# [Source data]

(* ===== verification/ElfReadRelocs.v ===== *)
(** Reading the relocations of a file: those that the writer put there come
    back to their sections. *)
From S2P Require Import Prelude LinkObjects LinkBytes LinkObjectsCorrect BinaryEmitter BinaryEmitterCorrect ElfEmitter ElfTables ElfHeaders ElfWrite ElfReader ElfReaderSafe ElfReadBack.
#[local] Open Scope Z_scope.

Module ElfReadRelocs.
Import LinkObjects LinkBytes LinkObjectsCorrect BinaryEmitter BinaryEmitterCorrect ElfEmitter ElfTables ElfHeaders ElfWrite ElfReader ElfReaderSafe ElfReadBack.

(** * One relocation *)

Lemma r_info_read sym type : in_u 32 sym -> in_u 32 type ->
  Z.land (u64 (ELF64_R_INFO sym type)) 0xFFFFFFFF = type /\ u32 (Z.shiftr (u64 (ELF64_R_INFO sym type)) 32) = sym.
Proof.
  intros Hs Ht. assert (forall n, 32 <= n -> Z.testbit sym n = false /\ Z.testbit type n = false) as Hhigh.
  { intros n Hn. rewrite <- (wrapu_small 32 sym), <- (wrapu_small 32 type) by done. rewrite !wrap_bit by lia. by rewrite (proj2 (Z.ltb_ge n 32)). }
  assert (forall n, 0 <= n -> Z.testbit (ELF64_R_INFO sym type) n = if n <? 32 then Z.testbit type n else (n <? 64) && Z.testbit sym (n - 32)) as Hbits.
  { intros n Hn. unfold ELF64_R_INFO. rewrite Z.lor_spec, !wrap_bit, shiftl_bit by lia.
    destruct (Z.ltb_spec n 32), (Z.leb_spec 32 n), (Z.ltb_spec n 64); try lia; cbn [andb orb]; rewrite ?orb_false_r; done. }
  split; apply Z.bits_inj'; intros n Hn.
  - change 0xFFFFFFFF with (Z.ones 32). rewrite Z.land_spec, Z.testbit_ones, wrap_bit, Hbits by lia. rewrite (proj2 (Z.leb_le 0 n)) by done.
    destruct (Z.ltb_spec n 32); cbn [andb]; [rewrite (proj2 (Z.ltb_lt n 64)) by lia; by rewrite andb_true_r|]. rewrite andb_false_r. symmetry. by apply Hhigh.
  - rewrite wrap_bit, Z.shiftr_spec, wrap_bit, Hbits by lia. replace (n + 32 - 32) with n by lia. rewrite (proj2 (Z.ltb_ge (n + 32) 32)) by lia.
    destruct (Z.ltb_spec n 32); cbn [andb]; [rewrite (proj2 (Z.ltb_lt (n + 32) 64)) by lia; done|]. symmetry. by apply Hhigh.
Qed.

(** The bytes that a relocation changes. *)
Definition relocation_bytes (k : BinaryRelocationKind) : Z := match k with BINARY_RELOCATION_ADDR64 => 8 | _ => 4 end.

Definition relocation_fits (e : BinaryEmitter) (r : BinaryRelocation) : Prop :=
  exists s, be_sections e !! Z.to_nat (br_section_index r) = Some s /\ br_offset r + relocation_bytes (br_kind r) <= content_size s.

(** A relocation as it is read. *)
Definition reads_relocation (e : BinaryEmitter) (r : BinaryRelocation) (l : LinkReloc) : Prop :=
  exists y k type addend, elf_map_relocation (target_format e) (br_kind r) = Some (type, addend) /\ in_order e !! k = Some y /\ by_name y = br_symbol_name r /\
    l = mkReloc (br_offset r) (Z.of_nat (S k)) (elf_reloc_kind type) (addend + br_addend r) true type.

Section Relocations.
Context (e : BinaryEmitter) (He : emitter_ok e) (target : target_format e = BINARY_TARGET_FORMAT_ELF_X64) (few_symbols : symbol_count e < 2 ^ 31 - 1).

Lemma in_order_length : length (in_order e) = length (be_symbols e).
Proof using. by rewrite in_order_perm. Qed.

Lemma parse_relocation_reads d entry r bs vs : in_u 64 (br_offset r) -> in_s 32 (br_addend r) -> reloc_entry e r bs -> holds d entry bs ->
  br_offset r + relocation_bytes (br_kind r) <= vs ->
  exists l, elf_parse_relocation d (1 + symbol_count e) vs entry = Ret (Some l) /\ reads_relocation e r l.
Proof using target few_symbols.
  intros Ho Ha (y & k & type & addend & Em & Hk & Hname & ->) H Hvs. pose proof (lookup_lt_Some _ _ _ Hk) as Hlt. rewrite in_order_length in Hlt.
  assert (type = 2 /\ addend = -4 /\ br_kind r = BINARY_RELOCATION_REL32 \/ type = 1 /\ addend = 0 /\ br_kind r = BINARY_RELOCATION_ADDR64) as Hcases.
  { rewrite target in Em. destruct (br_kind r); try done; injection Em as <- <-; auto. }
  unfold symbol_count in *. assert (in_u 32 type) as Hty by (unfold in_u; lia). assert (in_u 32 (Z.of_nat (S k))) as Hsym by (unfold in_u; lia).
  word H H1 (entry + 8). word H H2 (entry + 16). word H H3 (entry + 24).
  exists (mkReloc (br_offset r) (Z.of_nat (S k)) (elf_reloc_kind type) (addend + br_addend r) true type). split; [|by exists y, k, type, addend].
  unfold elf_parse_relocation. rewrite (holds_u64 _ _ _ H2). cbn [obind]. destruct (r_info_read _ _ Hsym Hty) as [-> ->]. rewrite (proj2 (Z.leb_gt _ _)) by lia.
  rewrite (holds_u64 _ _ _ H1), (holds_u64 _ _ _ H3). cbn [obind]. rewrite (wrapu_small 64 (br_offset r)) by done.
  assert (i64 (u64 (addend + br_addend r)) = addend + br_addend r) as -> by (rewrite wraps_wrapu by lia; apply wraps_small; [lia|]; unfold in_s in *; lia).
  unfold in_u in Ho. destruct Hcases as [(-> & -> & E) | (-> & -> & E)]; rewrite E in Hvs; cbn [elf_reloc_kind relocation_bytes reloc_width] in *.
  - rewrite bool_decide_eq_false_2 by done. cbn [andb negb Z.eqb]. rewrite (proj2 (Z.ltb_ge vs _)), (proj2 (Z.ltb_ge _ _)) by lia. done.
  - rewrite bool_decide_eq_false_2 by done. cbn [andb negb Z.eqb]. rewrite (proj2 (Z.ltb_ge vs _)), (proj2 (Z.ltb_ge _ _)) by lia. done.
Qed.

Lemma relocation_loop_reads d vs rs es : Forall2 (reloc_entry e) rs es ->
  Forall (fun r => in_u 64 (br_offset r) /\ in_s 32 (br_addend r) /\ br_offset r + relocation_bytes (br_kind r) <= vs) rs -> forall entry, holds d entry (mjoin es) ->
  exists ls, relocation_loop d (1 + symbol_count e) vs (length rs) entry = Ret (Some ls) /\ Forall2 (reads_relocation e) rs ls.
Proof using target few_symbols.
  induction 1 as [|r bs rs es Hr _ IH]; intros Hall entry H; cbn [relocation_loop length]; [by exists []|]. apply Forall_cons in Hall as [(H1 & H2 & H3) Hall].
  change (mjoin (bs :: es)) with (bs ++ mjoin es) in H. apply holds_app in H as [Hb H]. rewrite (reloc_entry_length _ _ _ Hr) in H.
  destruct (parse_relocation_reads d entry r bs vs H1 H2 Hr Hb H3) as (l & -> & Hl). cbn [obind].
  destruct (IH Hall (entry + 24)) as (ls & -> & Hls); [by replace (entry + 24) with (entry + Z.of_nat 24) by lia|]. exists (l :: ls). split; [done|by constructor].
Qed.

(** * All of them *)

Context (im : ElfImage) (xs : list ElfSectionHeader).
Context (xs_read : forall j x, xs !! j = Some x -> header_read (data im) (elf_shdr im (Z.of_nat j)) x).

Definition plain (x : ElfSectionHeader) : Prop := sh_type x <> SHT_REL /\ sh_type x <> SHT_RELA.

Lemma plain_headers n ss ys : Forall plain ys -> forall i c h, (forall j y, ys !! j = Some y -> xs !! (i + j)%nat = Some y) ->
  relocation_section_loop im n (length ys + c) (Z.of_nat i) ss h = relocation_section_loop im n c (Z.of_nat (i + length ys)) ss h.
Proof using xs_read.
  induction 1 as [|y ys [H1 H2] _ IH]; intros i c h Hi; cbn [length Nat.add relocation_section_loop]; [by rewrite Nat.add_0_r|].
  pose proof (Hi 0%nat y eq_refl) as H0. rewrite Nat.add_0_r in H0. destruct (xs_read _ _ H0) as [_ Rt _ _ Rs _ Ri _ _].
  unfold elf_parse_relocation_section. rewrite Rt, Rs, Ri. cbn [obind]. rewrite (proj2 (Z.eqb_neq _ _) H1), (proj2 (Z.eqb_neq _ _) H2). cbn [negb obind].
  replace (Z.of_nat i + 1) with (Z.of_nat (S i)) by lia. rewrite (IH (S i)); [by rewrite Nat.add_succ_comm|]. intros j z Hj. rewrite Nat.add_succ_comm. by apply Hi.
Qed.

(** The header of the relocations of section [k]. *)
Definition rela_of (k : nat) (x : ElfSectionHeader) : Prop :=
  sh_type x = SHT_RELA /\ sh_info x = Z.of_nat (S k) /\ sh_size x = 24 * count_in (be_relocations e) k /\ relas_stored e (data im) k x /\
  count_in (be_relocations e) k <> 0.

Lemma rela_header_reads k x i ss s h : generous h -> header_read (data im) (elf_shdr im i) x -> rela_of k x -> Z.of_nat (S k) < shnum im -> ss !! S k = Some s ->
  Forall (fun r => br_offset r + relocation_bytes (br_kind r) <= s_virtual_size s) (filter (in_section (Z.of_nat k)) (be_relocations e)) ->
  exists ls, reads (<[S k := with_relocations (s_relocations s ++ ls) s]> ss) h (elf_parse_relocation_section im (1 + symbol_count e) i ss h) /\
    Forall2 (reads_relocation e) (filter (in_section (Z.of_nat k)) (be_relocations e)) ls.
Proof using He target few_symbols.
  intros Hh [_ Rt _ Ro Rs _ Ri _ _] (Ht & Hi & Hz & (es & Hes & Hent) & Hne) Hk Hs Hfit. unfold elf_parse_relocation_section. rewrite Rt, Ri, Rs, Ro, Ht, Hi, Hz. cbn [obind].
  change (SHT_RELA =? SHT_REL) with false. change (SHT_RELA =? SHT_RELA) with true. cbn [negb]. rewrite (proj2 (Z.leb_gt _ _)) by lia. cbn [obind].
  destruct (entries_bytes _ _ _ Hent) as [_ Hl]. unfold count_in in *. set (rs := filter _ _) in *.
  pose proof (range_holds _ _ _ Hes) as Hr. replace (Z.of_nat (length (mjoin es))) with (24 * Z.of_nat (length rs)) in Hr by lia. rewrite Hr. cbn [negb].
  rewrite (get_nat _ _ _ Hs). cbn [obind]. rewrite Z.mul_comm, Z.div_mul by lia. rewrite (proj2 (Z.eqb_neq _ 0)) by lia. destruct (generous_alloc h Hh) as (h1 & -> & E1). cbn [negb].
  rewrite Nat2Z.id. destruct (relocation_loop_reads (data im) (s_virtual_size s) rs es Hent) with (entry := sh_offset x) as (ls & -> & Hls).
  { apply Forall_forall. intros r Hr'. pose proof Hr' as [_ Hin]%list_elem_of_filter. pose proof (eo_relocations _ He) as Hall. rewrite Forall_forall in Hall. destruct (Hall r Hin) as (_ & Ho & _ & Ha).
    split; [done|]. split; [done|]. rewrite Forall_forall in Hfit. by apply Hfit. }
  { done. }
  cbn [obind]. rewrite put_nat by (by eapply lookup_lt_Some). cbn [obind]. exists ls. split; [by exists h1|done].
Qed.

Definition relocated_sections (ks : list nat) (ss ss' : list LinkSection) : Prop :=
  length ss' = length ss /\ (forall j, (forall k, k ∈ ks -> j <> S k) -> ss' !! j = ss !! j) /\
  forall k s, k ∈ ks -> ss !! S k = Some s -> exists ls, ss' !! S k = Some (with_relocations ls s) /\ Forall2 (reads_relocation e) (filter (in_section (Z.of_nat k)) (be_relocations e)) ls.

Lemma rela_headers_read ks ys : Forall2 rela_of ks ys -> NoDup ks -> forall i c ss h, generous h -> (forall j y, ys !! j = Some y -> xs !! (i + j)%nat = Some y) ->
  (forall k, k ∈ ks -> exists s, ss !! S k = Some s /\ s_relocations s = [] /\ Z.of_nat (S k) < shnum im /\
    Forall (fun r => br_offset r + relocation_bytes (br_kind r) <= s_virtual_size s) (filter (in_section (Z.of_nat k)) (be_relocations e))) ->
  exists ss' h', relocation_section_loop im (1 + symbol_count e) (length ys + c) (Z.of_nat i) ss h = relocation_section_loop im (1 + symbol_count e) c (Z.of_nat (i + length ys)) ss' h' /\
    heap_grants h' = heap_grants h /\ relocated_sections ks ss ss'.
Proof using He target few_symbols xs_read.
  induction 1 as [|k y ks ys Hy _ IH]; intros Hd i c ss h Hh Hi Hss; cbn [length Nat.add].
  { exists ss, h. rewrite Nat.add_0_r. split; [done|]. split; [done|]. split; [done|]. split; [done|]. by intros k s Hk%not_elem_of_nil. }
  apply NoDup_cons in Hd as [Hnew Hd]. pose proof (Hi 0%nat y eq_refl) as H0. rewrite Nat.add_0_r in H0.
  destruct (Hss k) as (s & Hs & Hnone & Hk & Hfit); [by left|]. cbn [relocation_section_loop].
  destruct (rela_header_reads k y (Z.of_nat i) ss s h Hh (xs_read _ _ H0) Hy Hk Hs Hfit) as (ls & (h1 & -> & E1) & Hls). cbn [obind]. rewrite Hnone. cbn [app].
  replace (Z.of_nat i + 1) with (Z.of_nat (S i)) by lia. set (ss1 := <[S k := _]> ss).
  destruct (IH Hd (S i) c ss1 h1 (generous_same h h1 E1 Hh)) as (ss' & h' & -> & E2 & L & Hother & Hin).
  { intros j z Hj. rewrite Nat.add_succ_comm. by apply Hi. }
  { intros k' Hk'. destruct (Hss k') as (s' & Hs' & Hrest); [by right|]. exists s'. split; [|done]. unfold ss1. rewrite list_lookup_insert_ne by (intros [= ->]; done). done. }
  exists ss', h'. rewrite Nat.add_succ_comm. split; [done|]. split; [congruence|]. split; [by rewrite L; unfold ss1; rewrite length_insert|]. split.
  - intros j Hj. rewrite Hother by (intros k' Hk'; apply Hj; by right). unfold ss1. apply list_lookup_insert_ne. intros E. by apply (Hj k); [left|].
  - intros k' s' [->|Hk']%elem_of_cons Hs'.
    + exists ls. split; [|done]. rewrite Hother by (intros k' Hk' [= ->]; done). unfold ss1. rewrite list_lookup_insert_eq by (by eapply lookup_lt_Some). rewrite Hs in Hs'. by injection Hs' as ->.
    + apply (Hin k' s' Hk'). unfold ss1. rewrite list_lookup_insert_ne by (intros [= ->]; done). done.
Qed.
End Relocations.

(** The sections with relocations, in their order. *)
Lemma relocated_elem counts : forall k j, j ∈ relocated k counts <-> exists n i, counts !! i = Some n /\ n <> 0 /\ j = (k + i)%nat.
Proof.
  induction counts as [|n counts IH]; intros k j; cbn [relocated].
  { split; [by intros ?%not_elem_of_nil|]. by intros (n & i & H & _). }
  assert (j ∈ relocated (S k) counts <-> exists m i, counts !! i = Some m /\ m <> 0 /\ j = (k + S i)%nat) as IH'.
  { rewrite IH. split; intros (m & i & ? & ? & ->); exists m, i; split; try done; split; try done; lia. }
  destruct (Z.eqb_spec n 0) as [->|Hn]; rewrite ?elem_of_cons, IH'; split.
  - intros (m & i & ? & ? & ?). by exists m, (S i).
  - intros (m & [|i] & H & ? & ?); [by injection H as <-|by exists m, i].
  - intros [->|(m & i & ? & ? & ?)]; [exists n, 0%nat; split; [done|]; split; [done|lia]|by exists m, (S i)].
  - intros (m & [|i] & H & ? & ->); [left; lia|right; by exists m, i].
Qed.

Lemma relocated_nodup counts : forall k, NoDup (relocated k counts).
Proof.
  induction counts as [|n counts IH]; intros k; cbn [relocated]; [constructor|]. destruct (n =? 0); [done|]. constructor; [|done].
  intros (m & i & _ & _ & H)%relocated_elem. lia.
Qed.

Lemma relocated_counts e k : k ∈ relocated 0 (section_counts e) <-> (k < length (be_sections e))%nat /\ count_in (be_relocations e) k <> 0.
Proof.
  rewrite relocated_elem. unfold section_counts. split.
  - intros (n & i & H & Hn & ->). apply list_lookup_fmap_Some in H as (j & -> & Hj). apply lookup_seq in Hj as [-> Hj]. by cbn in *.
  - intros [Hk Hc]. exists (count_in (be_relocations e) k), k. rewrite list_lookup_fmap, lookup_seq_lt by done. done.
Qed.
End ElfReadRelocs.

# [Exercise goal]
When a line among the entries contains "Hall", pull that line out.

# [Problem solution]
  induction 1 as [|r bs rs es Hr _ IH]; intros Hall entry H; cbn [relocation_loop length]; [by exists []|]. apply Forall_cons in Hall as [(H1 & H2 & H3) Hall].
  destruct (IH Hall (entry + 24)) as (ls & -> & Hls); [by replace (entry + 24) with (entry + Z.of_nat 24) by lia|]. exists (l :: ls). split; [done|by constructor].
  { apply Forall_forall. intros r Hr'. pose proof Hr' as [_ Hin]%list_elem_of_filter. pose proof (eo_relocations _ He) as Hall. rewrite Forall_forall in Hall. destruct (Hall r Hin) as (_ & Ho & _ & Ha).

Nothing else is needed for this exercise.